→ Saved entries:

= Beginning of Section =

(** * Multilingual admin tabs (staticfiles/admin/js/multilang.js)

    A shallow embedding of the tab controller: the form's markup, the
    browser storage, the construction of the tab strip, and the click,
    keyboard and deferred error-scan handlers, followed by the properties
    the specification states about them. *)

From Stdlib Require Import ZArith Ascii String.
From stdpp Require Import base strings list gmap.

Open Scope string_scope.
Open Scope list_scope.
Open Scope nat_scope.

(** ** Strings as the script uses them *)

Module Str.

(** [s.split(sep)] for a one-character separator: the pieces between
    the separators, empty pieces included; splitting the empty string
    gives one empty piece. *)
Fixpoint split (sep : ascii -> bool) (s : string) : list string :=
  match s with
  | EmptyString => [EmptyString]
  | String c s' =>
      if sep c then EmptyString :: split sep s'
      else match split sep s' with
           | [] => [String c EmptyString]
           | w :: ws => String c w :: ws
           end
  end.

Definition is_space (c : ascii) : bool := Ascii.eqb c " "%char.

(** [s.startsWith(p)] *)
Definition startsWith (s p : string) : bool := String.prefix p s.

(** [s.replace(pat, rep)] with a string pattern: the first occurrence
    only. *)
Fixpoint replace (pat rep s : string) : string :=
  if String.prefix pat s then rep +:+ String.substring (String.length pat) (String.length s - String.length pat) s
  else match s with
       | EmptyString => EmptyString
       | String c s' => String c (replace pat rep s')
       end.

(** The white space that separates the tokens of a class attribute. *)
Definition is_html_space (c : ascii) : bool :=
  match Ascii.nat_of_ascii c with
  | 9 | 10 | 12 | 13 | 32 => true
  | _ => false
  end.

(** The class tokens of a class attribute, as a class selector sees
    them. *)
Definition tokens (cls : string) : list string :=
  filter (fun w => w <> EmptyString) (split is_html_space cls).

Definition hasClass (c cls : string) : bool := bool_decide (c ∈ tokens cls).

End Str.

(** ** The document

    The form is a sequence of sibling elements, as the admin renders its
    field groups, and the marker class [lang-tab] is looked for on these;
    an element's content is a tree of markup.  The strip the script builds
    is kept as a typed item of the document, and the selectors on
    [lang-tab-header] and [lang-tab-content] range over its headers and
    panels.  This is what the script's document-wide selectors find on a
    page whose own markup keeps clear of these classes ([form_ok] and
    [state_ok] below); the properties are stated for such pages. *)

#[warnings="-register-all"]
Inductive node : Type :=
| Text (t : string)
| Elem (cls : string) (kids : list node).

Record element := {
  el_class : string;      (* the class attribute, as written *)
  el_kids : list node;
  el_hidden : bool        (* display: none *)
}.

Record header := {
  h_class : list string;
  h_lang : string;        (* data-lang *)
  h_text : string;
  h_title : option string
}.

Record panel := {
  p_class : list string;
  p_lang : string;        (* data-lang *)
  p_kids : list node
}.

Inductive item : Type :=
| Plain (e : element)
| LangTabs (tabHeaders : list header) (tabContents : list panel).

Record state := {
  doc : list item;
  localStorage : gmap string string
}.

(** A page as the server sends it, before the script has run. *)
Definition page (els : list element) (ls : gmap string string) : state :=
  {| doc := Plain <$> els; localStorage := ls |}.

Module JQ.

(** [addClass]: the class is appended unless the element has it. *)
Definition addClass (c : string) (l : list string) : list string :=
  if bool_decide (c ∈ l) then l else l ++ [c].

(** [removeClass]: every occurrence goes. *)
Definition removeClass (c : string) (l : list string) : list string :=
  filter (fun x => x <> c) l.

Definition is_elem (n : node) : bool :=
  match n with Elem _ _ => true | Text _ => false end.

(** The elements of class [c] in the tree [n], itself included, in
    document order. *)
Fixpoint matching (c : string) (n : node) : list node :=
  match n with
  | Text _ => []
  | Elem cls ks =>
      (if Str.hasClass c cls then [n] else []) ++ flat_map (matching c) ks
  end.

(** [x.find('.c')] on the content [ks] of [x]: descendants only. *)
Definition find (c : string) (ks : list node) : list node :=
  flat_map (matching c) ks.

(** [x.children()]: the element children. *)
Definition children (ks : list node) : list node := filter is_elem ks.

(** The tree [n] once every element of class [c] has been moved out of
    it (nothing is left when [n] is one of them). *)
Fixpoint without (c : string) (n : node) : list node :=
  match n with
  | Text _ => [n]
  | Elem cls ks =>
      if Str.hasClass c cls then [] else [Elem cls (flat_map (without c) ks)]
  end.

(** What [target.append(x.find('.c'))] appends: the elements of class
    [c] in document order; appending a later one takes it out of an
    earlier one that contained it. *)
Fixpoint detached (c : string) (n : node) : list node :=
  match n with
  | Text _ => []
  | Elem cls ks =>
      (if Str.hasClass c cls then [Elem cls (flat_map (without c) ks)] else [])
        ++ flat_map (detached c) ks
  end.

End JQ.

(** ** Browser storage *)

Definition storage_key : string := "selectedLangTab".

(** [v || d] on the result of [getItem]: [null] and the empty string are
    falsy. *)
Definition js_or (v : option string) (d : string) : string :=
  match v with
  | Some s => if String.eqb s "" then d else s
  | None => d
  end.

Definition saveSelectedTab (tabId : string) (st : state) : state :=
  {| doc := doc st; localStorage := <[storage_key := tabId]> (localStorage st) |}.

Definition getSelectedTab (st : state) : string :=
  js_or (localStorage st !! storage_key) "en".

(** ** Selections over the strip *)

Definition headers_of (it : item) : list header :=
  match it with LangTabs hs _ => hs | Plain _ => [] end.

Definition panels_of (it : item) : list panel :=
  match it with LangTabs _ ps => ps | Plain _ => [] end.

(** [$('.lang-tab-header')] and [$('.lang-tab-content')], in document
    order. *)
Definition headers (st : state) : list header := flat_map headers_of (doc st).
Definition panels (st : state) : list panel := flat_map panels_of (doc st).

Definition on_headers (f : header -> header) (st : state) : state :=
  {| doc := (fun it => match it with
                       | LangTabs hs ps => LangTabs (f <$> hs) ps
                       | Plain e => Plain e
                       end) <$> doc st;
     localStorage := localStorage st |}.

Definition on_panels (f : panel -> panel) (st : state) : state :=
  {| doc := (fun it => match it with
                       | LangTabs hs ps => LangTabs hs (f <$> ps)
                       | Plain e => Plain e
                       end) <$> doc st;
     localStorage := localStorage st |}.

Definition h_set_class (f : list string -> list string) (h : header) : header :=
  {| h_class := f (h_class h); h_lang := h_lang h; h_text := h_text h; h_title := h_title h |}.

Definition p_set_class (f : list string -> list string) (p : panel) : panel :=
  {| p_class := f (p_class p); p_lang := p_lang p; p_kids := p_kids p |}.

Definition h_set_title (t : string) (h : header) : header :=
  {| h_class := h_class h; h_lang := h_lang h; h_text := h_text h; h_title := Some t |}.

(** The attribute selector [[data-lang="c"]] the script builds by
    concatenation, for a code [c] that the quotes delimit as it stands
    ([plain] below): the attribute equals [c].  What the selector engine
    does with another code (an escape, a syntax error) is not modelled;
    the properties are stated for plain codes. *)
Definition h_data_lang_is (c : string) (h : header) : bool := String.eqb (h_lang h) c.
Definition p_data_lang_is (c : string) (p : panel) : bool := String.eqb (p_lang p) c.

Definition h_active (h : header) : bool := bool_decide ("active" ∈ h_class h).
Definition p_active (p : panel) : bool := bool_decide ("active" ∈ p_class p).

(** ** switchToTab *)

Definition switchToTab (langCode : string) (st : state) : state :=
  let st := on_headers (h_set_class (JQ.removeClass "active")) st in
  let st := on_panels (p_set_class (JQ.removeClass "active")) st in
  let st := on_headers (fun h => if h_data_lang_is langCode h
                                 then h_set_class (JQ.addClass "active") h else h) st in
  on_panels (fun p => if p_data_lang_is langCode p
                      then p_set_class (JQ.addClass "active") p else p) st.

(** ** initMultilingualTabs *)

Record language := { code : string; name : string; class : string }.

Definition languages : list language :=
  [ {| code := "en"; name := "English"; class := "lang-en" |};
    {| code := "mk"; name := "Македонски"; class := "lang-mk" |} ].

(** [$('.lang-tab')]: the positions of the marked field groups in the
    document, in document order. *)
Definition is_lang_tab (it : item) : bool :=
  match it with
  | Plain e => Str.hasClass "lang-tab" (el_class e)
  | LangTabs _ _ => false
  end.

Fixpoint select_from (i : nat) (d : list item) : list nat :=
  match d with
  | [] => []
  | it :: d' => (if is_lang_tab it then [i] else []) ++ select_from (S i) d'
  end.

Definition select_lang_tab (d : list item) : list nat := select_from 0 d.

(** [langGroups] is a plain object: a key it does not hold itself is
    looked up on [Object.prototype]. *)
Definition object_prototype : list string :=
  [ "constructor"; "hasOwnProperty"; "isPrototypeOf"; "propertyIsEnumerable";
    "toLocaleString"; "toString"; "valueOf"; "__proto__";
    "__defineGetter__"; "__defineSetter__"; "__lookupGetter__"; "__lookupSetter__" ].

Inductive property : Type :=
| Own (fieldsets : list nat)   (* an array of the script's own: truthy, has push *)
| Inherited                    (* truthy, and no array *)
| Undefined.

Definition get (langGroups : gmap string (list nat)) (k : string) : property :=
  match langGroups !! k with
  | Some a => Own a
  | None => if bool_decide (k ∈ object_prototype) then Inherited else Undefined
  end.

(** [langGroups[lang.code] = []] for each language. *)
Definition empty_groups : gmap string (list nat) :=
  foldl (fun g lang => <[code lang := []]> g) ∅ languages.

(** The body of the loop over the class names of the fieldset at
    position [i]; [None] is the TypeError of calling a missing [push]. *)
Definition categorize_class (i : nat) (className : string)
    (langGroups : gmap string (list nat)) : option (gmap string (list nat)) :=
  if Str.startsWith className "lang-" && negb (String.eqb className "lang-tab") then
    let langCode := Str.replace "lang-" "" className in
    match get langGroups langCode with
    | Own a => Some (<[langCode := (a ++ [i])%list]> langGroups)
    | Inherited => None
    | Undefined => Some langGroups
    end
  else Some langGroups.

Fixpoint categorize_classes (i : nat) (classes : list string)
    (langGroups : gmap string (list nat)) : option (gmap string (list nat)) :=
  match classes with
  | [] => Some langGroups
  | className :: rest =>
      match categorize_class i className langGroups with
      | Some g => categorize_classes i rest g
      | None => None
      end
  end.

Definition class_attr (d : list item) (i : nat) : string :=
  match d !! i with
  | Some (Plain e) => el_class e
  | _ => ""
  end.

= End of Section =
= Beginning of Section =

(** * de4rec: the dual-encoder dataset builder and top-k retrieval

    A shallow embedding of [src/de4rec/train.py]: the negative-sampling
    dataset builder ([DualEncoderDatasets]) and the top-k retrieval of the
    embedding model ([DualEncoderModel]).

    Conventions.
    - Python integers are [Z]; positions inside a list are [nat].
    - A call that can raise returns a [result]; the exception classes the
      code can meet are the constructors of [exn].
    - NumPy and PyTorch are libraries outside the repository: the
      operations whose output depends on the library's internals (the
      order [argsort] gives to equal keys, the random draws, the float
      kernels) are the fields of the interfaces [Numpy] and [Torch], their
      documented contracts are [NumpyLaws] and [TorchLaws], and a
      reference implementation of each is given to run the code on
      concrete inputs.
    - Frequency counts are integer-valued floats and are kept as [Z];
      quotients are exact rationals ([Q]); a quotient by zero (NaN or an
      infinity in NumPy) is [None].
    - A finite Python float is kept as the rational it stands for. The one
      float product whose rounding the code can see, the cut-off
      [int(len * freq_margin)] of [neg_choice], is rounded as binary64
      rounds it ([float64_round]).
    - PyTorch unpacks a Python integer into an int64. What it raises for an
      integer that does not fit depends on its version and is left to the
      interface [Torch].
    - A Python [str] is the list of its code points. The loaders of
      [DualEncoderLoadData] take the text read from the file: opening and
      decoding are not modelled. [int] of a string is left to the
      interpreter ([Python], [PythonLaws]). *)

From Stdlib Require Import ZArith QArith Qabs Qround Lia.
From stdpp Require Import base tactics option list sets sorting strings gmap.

= End of Section =
= Beginning of Section =

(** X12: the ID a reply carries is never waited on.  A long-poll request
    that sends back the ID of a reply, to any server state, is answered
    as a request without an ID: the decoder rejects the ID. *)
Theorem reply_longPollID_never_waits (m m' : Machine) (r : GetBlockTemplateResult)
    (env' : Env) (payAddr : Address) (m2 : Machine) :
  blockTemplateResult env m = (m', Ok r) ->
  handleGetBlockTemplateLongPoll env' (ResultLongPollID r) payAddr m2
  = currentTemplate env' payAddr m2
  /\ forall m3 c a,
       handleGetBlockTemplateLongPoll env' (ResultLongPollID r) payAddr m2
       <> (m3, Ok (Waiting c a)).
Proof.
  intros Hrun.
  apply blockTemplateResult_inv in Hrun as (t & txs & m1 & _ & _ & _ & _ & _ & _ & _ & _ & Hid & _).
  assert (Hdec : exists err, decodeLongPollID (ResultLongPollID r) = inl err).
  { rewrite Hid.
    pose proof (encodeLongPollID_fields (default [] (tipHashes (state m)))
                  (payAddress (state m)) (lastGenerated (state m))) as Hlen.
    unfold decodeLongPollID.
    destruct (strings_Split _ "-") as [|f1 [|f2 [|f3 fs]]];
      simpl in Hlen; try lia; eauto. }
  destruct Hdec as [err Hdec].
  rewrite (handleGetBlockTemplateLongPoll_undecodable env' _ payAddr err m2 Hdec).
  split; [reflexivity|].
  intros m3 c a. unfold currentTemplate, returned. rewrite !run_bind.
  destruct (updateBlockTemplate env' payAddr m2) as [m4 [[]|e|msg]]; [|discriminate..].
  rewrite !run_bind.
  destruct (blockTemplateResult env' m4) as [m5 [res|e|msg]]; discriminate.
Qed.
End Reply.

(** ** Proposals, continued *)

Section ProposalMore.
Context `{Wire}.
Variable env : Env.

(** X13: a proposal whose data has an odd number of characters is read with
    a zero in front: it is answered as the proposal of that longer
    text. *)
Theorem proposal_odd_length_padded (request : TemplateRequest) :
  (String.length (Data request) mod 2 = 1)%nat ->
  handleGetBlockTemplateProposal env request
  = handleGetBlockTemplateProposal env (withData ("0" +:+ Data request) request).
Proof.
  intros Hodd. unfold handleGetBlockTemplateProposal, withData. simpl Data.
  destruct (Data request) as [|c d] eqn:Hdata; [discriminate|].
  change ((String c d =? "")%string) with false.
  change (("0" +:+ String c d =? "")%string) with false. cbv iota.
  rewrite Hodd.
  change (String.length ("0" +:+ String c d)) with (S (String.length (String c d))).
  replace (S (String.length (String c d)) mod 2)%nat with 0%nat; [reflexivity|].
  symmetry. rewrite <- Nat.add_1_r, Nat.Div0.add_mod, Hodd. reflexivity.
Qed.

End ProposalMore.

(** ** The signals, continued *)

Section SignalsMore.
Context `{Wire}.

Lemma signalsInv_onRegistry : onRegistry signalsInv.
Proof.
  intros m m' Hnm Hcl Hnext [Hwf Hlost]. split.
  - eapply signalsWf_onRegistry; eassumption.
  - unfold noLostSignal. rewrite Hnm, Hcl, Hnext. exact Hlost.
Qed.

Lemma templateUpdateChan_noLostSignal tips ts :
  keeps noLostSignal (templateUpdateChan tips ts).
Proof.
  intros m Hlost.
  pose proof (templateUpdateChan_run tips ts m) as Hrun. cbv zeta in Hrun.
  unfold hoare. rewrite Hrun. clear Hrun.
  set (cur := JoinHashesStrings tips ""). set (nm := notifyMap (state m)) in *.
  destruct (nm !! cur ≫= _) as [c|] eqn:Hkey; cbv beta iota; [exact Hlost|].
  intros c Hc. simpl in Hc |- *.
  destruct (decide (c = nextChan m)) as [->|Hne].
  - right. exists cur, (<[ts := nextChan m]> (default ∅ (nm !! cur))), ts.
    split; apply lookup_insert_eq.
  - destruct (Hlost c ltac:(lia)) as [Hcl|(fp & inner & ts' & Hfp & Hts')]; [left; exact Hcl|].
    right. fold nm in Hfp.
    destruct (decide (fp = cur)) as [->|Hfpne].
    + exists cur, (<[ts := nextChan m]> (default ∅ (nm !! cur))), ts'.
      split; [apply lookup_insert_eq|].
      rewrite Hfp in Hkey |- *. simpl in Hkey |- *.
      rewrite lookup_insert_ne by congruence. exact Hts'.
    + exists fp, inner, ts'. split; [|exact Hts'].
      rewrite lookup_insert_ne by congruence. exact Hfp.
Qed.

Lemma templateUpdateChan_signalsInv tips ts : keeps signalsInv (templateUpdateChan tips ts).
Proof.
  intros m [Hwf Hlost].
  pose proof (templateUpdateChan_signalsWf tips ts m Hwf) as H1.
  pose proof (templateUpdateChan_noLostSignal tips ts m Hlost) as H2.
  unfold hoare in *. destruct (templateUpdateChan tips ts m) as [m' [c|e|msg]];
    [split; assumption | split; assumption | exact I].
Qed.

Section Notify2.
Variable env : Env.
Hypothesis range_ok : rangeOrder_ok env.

= End of Section =

→ Exercise directions: Whenever a line of the data holds the string "itself", pick that line out.

→ Exercise response:
(** The elements of class [c] in the tree [n], itself included, in
(** [langGroups] is a plain object: a key it does not hold itself is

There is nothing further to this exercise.